# One headlamp or using fog lights



## Tritium (Apr 25, 2011)

Arrrrrrrrrrrrg
Why oh why do people not check they have both headlamps working. I work nights and every bloody night on a 9 mile drive to work regularly see at least 3 cars running one headlamp. They may be dim [email protected]@kers but Jeez, how can they drive safely!

And while I'm ranting, folk who use fog lamps in clear weather - presumably because they are either thick ( forgot to turn em off) or daft ( think they look cool like DRL'S innit)

Do these retards realise both are traffic offences - no I guess not.

<sizzle>
Brian


----------



## YELLOW_TT (Feb 25, 2004)

Don't get me started on thiS :evil:


----------



## nilrem (Sep 9, 2011)

Add to that the idiots that drive round on their sidelights with their fogs on thinking they look cool.....twats


----------



## NoMark (Jul 6, 2011)

Also add the number of idiots I saw this morning with no lights whatsoever in foggy/murky conditions. You flash them and they have a look of utter bewilderment on their faces!!! :evil: :evil: :evil:


----------



## Kell (May 28, 2002)

The headlight thing I can understand. SOmetimes your bulb goes and you can't replace before needing to drive again.

But the foglights really annoy me.


----------



## Tritium (Apr 25, 2011)

NoMark said:


> Also add the number of idiots I saw this morning with no lights whatsoever in foggy/murky conditions.

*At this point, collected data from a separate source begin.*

(* ===== verification/H2Format.v ===== *)
(** * H2Format: what newfs_hammer2 writes to a volume

    The effect of [format_hammer2] on the file of one volume: the cleared areas, the block
    with the super-root and the root inodes, and the copies of the header. *)

From stdpp Require Import sorting.
From S2P Require Import Prelude HammerDisk Layout Crc32 HammerCrc CMonad Ondisk CacheInv Newfs H2Disk H2Volumes H2Mkfs H2Header H2Verify H2Inode.

#[local] Opaque Z.to_nat.

(** ** Writing to one file *)

Definition with_file (ino : Z) (f : file) (s : h2state) : h2state :=
  set_nodes (alter (set_nd_file f) ino (nodes (sys s))) s.

Lemma with_file_twice ino f g s : with_file ino g (with_file ino f s) = with_file ino g s.
Proof.
  unfold with_file, set_nodes, set_sys. cbn. do 2 f_equal. apply map_eq. intros j.
  destruct (decide (j = ino)) as [->|]; [|by rewrite !lookup_alter_ne].
  rewrite !lookup_alter_eq. by destruct (nodes (sys s) !! ino).
Qed.

Lemma with_file_id ino nd s : nodes (sys s) !! ino = Some nd -> with_file ino (nd_file nd) s = s.
Proof.
  intros Hn. unfold with_file, set_nodes, set_sys. destruct s as [[nm nds dt] fdm nf o b]. cbn in *.
  do 2 f_equal. apply map_eq. intros j. destruct (decide (j = ino)) as [->|].
  - rewrite lookup_alter_eq, Hn. cbn. by destruct nd.
  - by rewrite lookup_alter_ne.
Qed.

Section volume.
Context (s0 : h2state) (fd ino : Z) (nd : node).
Context (Hnode : fd_node s0 fd = Some (ino, nd)).

Lemma fd_node_nodes : fds s0 !! fd = Some ino /\ nodes (sys s0) !! ino = Some nd.
Proof using Hnode.
  unfold fd_node in Hnode. destruct (fds s0 !! fd) as [i|]; [|done]. cbn in Hnode.
  destruct (nodes (sys s0) !! i) as [n|] eqn:E; [|done]. cbn in Hnode. by injection Hnode as -> ->.
Qed.

Lemma fd_node_with f : fd_node (with_file ino f s0) fd = Some (ino, set_nd_file f nd).
Proof using Hnode.
  destruct fd_node_nodes as [Hf Hn]. unfold fd_node. cbn. rewrite Hf. cbn. rewrite lookup_alter_eq, Hn. done.
Qed.

(** The states while one volume is written are [with_file ino f s0]. *)
Lemma write_pbuf_spec f buf off :
  Z.of_nat (length buf) = HAMMER2_PBUFSIZE -> 0 <= off -> off + HAMMER2_PBUFSIZE <= f_size f ->
  write_pbuf fd buf off (with_file ino f s0) = Ok () (with_file ino (file_write f off buf) s0).
Proof using Hnode.
  intros Hl Ho Hs. unfold write_pbuf, sys_pwrite, mbind, prog_bind, get_state.
  rewrite fd_node_with. cbn [nd_file set_nd_file]. rewrite pwrite_full by lia. cbn.
  rewrite <- Hl, Nat2Z.id, bool_decide_eq_false_2 by auto. cbn. f_equal.
  unfold with_file, set_nodes, set_sys. cbn. do 2 f_equal.
  apply map_eq. intros j. destruct fd_node_nodes as [_ Hn]. destruct (decide (j = ino)) as [->|].
  - by rewrite lookup_insert_eq, !lookup_alter_eq, Hn.
  - by rewrite lookup_insert_ne, !lookup_alter_ne by done.
Qed.

(** [f'] is [f] with the range cleared. *)
Definition cleared (lo hi : Z) (f f' : file) : Prop :=
  f_size f' = f_size f /\ f_growable f' = f_growable f /\
  forall o, f_data f' o = if bool_decide (lo <= o < hi) then 0 else f_data f o.

Lemma nth_zero n i : nth i (replicate n 0) 0 = 0.
Proof. revert i. induction n as [|n IH]; intros [|i]; cbn; auto. Qed.

Lemma length_zero_pbuf : Z.of_nat (length zero_pbuf) = HAMMER2_PBUFSIZE.
Proof. unfold zero_pbuf. by rewrite length_replicate. Qed.

Lemma zero_pbuf_ok : bytes_ok zero_pbuf.
Proof. unfold bytes_ok, zero_pbuf. apply Forall_replicate. unfold in_u. lia. Qed.

Lemma cleared_write f lo hi f' :
  lo + HAMMER2_PBUFSIZE <= f_size f -> lo <= hi ->
  cleared (lo + HAMMER2_PBUFSIZE) (hi + HAMMER2_PBUFSIZE) (file_write f lo zero_pbuf) f' ->
  cleared lo (hi + HAMMER2_PBUFSIZE) f f'.
Proof.
  intros Hs Hlh (Hsz & Hg & Hd). pose proof length_zero_pbuf as Hl. cbn [file_write f_size f_growable f_data] in *.
  split_and!; [lia|done|]. intros o. rewrite Hd, Hl. unfold zero_pbuf. rewrite nth_zero.
  repeat case_bool_decide; first [reflexivity|exfalso; h2_unfold; lia].
Qed.

Lemma clear_blocks_spec n f lo :
  0 <= lo -> lo + Z.of_nat n * HAMMER2_PBUFSIZE <= f_size f -> f_size f < 2 ^ 64 ->
  exists f', clear_blocks fd n lo (with_file ino f s0) = Ok () (with_file ino f' s0) /\
    cleared lo (lo + Z.of_nat n * HAMMER2_PBUFSIZE) f f'.
Proof using Hnode.
  revert f lo. induction n as [|n IH]; intros f lo Hlo Hs H64; cbn [clear_blocks].
  { exists f. split; [done|]. split_and!; [done..|]. intros o. by rewrite bool_decide_eq_false_2 by lia. }
  assert (lo + HAMMER2_PBUFSIZE <= f_size f) as Hfit by (h2_unfold; lia).
  rewrite (bind_Ok _ _ _ _ _ (write_pbuf_spec f zero_pbuf lo length_zero_pbuf Hlo Hfit)).
  destruct (IH (file_write f lo zero_pbuf) (lo + HAMMER2_PBUFSIZE)) as (f' & Hrun & Hcl);
    [h2_unfold; lia|cbn; rewrite length_zero_pbuf; h2_unfold; lia|cbn; rewrite length_zero_pbuf; h2_unfold; lia|].
  rewrite uwrap_small by (unfold in_u; h2_unfold; lia).
  exists f'. split; [exact Hrun|].
  replace (lo + Z.of_nat (S n) * HAMMER2_PBUFSIZE) with (lo + Z.of_nat n * HAMMER2_PBUFSIZE + HAMMER2_PBUFSIZE)
    by (h2_unfold; lia).
  apply cleared_write; [done|h2_unfold; lia|].
  by replace (lo + Z.of_nat n * HAMMER2_PBUFSIZE + HAMMER2_PBUFSIZE)
    with (lo + HAMMER2_PBUFSIZE + Z.of_nat n * HAMMER2_PBUFSIZE) by (h2_unfold; lia).
Qed.

(** The loop with the test clears whole blocks up to [hi]. *)
Lemma clear_areas_blocks n lo fuel s :
  0 <= lo -> lo + Z.of_nat n * HAMMER2_PBUFSIZE < 2 ^ 64 -> (n <= fuel)%nat ->
  clear_areas fuel fd lo (lo + Z.of_nat n * HAMMER2_PBUFSIZE) s = clear_blocks fd n lo s.
Proof.
  revert fuel lo s. induction n as [|n IH]; intros fuel lo s Hlo Hhi Hf.
  - destruct fuel; cbn [clear_areas]; by rewrite bool_decide_eq_false_2 by lia.
  - destruct fuel as [|fuel]; [lia|]. cbn [clear_areas clear_blocks].
    rewrite bool_decide_eq_true_2 by (h2_unfold; lia). unfold mbind, prog_bind.
    destruct (write_pbuf fd zero_pbuf lo s) as [[] s1|]; [|done].
    rewrite (uwrap_small 64 (lo + HAMMER2_PBUFSIZE)) by (unfold in_u; h2_unfold; lia).
    rewrite <- (IH fuel) by (h2_unfold; lia). f_equal. h2_unfold. lia.
Qed.

Lemma cleared_join lo mid hi f g h :
  lo <= mid <= hi -> cleared lo mid f g -> cleared mid hi g h -> cleared lo hi f h.
Proof.
  intros Hm (Hs1 & Hg1 & Hd1) (Hs2 & Hg2 & Hd2). split_and!; [congruence..|].
  intros o. rewrite Hd2, Hd1. repeat case_bool_decide; first [reflexivity|exfalso; lia].
Qed.

Lemma land_mask_0 x k : 0 <= k -> x mod 2 ^ k = 0 -> x .& (2 ^ k - 1) = 0.
Proof. intros Hk Hx. replace (2 ^ k - 1) with (Z.ones k) by (rewrite Z.ones_equiv; lia). by rewrite land_ones_mod. Qed.

Lemma format_hammer2_misc_spec vol opt f boot aux :
  hv_fd vol = fd -> opt_AuxAreaSize opt = aux ->
  0 <= boot -> 0 <= aux -> boot mod HAMMER2_PBUFSIZE = 0 -> aux mod HAMMER2_PBUFSIZE = 0 ->
  HAMMER2_ZONE_SEG + boot + aux < HAMMER2_FREEMAP_LEVEL1_SIZE ->
  HAMMER2_ZONE_SEG + boot + aux <= f_size f -> f_size f < 2 ^ 64 ->
  exists f', format_hammer2_misc vol opt HAMMER2_ZONE_SEG (HAMMER2_ZONE_SEG + boot) (with_file ino f s0)
      = Ok (HAMMER2_ZONE_SEG + boot + aux) (with_file ino f' s0) /\
    cleared 0 (HAMMER2_ZONE_SEG + boot + aux) f f'.
Proof using Hnode.
  intros Hfd Haux Hb Ha Hbm Ham H1 Hs H64. unfold format_hammer2_misc. rewrite Hfd, Haux. cbv zeta.
  rewrite (uwrap_small 64 (HAMMER2_ZONE_SEG + boot + aux)) by (unfold in_u; h2_unfold; lia).
  set (hi := HAMMER2_ZONE_SEG + boot + aux) in *.
  assert (hi mod HAMMER2_PBUFSIZE = 0) as Hhi by (unfold hi; h2_unfold; dlia).
  destruct (clear_blocks_spec (Z.to_nat HAMMER2_ZONE_BLOCKS_SEG) f 0) as (f1 & Hrun1 & Hcl1);
    [lia|change (Z.of_nat (Z.to_nat HAMMER2_ZONE_BLOCKS_SEG)) with 64; unfold hi in Hs; h2_unfold; lia|done|].
  rewrite (bind_Ok _ _ _ _ _ Hrun1).
  rewrite (bool_decide_eq_true_2 (hi .& HAMMER2_PBUFMASK = 0)) by (by apply (land_mask_0 hi 16)).
  rewrite (bind_Ok _ _ _ _ _ (eq_refl : assertp true _ = Ok () _)).
  rewrite (bool_decide_eq_true_2 (hi < _)) by done.
  rewrite (bind_Ok _ _ _ _ _ (eq_refl : assertp true _ = Ok () _)).
  set (n := Z.to_nat ((hi - HAMMER2_ZONE_SEG) / HAMMER2_PBUFSIZE)).
  assert (HAMMER2_ZONE_SEG + Z.of_nat n * HAMMER2_PBUFSIZE = hi) as Hn.
  { unfold n. rewrite Z2Nat.id by (unfold hi; h2_unfold; dlia). unfold hi in *. h2_unfold. dlia. }
  assert (n <= Z.to_nat (2 ^ 14))%nat as Hfuel by (h2_unfold; lia).
  change (Z.of_nat (Z.to_nat HAMMER2_ZONE_BLOCKS_SEG)) with 64 in Hcl1.
  change (0 + 64 * HAMMER2_PBUFSIZE) with HAMMER2_ZONE_SEG in Hcl1. pose proof Hcl1 as (Hsz1 & _ & _).
  destruct (clear_blocks_spec n f1 HAMMER2_ZONE_SEG) as (f2 & Hrun2 & Hcl2); [h2_unfold; lia|rewrite Hn; lia|lia|].
  rewrite Hn in Hcl2.
  rewrite (bind_Ok _ _ _ () (with_file ino f2 s0)).
  - exists f2. split; [done|]. eapply cleared_join; [|done|done]. unfold hi. h2_unfold. lia.
  - rewrite <- Hrun2, <- (clear_areas_blocks n HAMMER2_ZONE_SEG (Z.to_nat (2 ^ 14)));
      [by rewrite Hn|h2_unfold; lia|rewrite Hn; h2_unfold; lia|done].
Qed.

(** ** The inodes *)

Section inode.
Context (uuid_generate : nat -> bytes) (now addr : Z) (opt : hammer2_mkfs_options).
Context (Huuid : forall i, raw 16 (uuid_generate i)) (Hnow : in_u 64 now).
Context (Hclid : raw 16 (Hammer2_SupCLID opt)) (Hfsid : raw 16 (Hammer2_SupFSID opt)).
Context (Hlabels : Forall label_ok (Label opt)) (Hnlabels : (length (Label opt) <= 4)%nat).

Lemma first_inode (first : bytes) rest x :
  length first = 1024%nat -> valid x ->
  write_at (A := hammer2_inode_data) (first ++ rest) 0 x = encode x ++ rest.
Proof.
  intros Hf Hx. unfold write_at, splice. cbn [take app Nat.add]. rewrite length_encode by done.
  by rewrite sizeof_inode, drop_app_length'.
Qed.

Lemma format_hammer2_inode_spec vol f A :
  hv_fd vol = fd -> A mod 2 ^ 16 = 0 -> 0 <= A < 2 ^ 62 -> A + HAMMER2_PBUFSIZE <= f_size f ->
  format_hammer2_inode uuid_generate now addr vol opt A (with_file ino f s0)
  = Ok (A + HAMMER2_INODE_BYTES * Z.of_nat (S (length (Label opt))),
        sroot_bref now opt A (root_brefs uuid_generate now opt A))
      (with_file ino (file_write f A (inode_block uuid_generate now opt A)) s0).
Proof using All.
  intros Hfd Hm HA Hs. set (s := with_file ino f s0). unfold format_hammer2_inode. rewrite Hfd. cbv zeta.
  rewrite block_base, Hm, Z.sub_0_r by (unfold in_u; lia).
  rewrite (bind_Ok _ _ s (A + HAMMER2_INODE_BYTES, direct_bref A) s) by (apply alloc_direct_spec; [lia|dlia]).
  change (bref_data_off (direct_bref A)) with (A + HAMMER2_RADIX_MIN).
  assert (zero_pbuf = inode_buf (replicate 1024 0) []) as ->.
  { unfold zero_pbuf, inode_buf, enc_array. cbn [mbind list_bind app length].
    replace (Z.to_nat HAMMER2_PBUFSIZE) with (1024 + (Z.to_nat HAMMER2_PBUFSIZE - 1024 * 1))%nat at 1
      by (h2_unfold; lia). apply replicate_add. }
  pose proof (format_roots_spec uuid_generate now addr opt Huuid Hnow A (replicate 1024 0) (Label opt) s [] Hm HA
    Hnlabels (length_replicate _ _) (Forall_nil_2 _) Hlabels) as Hroots.
  cbn [length Nat.add] in Hroots. rewrite Z.mul_1_r in Hroots. rewrite (bind_Ok _ _ _ _ _ Hroots). clear Hroots.
  cbn [app].
  assert (Z.to_nat (HAMMER2_OFF_MASK_LO .& (A + HAMMER2_RADIX_MIN)) = 0%nat) as ->.
  { pose proof (mask_lo_inode A 0 Hm ltac:(lia) ltac:(lia)) as H0. by rewrite Z.mul_0_r, Z.add_0_r in H0. }
  change (imap (λ j l, root_inode uuid_generate now opt j l) (Label opt)) with (root_inodes uuid_generate now opt).
  change (qsort (imap (λ j l, root_bref uuid_generate now opt A j l) (Label opt)))
    with (root_brefs uuid_generate now opt A).
  destruct (root_brefs_valid uuid_generate now opt A Hlabels Hnlabels HA) as [Hbv Hbl].
  assert (valid (sroot_inode now opt (root_brefs uuid_generate now opt A))) as Hsv
    by (apply sroot_inode_valid; [done..|lia]).
  assert (read_at hammer2_inode_data (inode_buf (replicate 1024 0) (root_inodes uuid_generate now opt)) 0 = zero_inode) as ->.
  { rewrite <- (read_zero_inode [] 1024) by lia. apply read_at_take. unfold inode_buf. rewrite !drop_0, sizeof_inode.
    rewrite take_app_length' by (by rewrite length_replicate). cbn [app]. by rewrite take_replicate. }
  fold (sroot_inode now opt (root_brefs uuid_generate now opt A)).
  assert (write_at (inode_buf (replicate 1024 0) (root_inodes uuid_generate now opt)) 0
            (sroot_inode now opt (root_brefs uuid_generate now opt A)) = inode_block uuid_generate now opt A) as ->.
  { unfold inode_buf. rewrite first_inode; [reflexivity|apply length_replicate|exact Hsv]. }
  assert (take (Z.to_nat HAMMER2_INODE_BYTES) (drop 0 (inode_block uuid_generate now opt A))
          = encode (sroot_inode now opt (root_brefs uuid_generate now opt A))) as ->.
  { rewrite drop_0. unfold inode_block, inode_buf. apply take_app_length'. rewrite length_encode by exact Hsv.
    rewrite sizeof_inode. h2_unfold. lia. }
  set (sroot := set_inode_bref _ _ _ _ _).
  change (bref_data_off sroot) with (A + HAMMER2_RADIX_MIN).
  change sroot with (sroot_bref now opt A (root_brefs uuid_generate now opt A)). clear sroot.
  assert (in_u 64 (A + HAMMER2_INODE_BYTES * Z.of_nat (S (length (Label opt))) - 1)) as Hend
    by (unfold in_u; h2_unfold; lia).
  rewrite (uwrap_small _ _ Hend), !block_base by (try exact Hend; unfold in_u; h2_unfold; lia).
  replace (A + HAMMER2_RADIX_MIN - (A + HAMMER2_RADIX_MIN) mod 2 ^ 16) with A by (h2_unfold; dlia).
  rewrite (bool_decide_eq_true_2 (A = _)) by (h2_unfold; dlia).
  rewrite (bind_Ok _ _ s () s) by reflexivity.
  destruct (length_inode_block uuid_generate now opt Huuid Hnow Hclid Hfsid A Hlabels Hnlabels HA) as [Hlen _].
  rewrite (bind_Ok _ _ _ _ _ (write_pbuf_spec f _ A Hlen (proj1 HA) Hs)). reflexivity.
Qed.
End inode.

You flash them and they have a look of utter bewilderment on their faces!!! :evil: :evil: :evil:


My I.A.M. observer tester, a Police Class 1 driver, once stopped a woman for speeding.
When asked what speed she was doing in a 40 limit, she said "30". 
"Funny" Andy ( the policeman) said, " You didn't have any lights on at all so how could you read the dash speedometer"

:roll:

Brian


----------



## John-H (Jul 13, 2005)

Don't forget the people with one head light on - and know it - because they also have their fog lights on to make up for it 

Two wrongs don't make a right FOOL! :evil:

Then there's the evolved retard with one fog light on because the fog lights get used so much one of the bulbs has given up! Perhaps if they use it some more that one will go too and do us all a favour


----------



## Audiphil (Oct 23, 2012)

Too many cars are driving round with lights not working and don't get me started on the use of fog lights as my daily trip on M60 and M61 has too many examples of this daily.


----------



## robokn (Feb 21, 2006)

How about a twat Fog lights, Side lights and wait for it, fairy lights all over the dash


----------



## stevebeechTA (May 16, 2009)

This is a good thread, my pet hate is the ass holes that drive at night with the rear fog lights on in the rain, Why?


----------



## YELLOW_TT (Feb 25, 2004)

stevebeechTA said:


> This is a good thread, my pet hate is the ass holes that drive at night with the rear fog lights on in the rain, Why?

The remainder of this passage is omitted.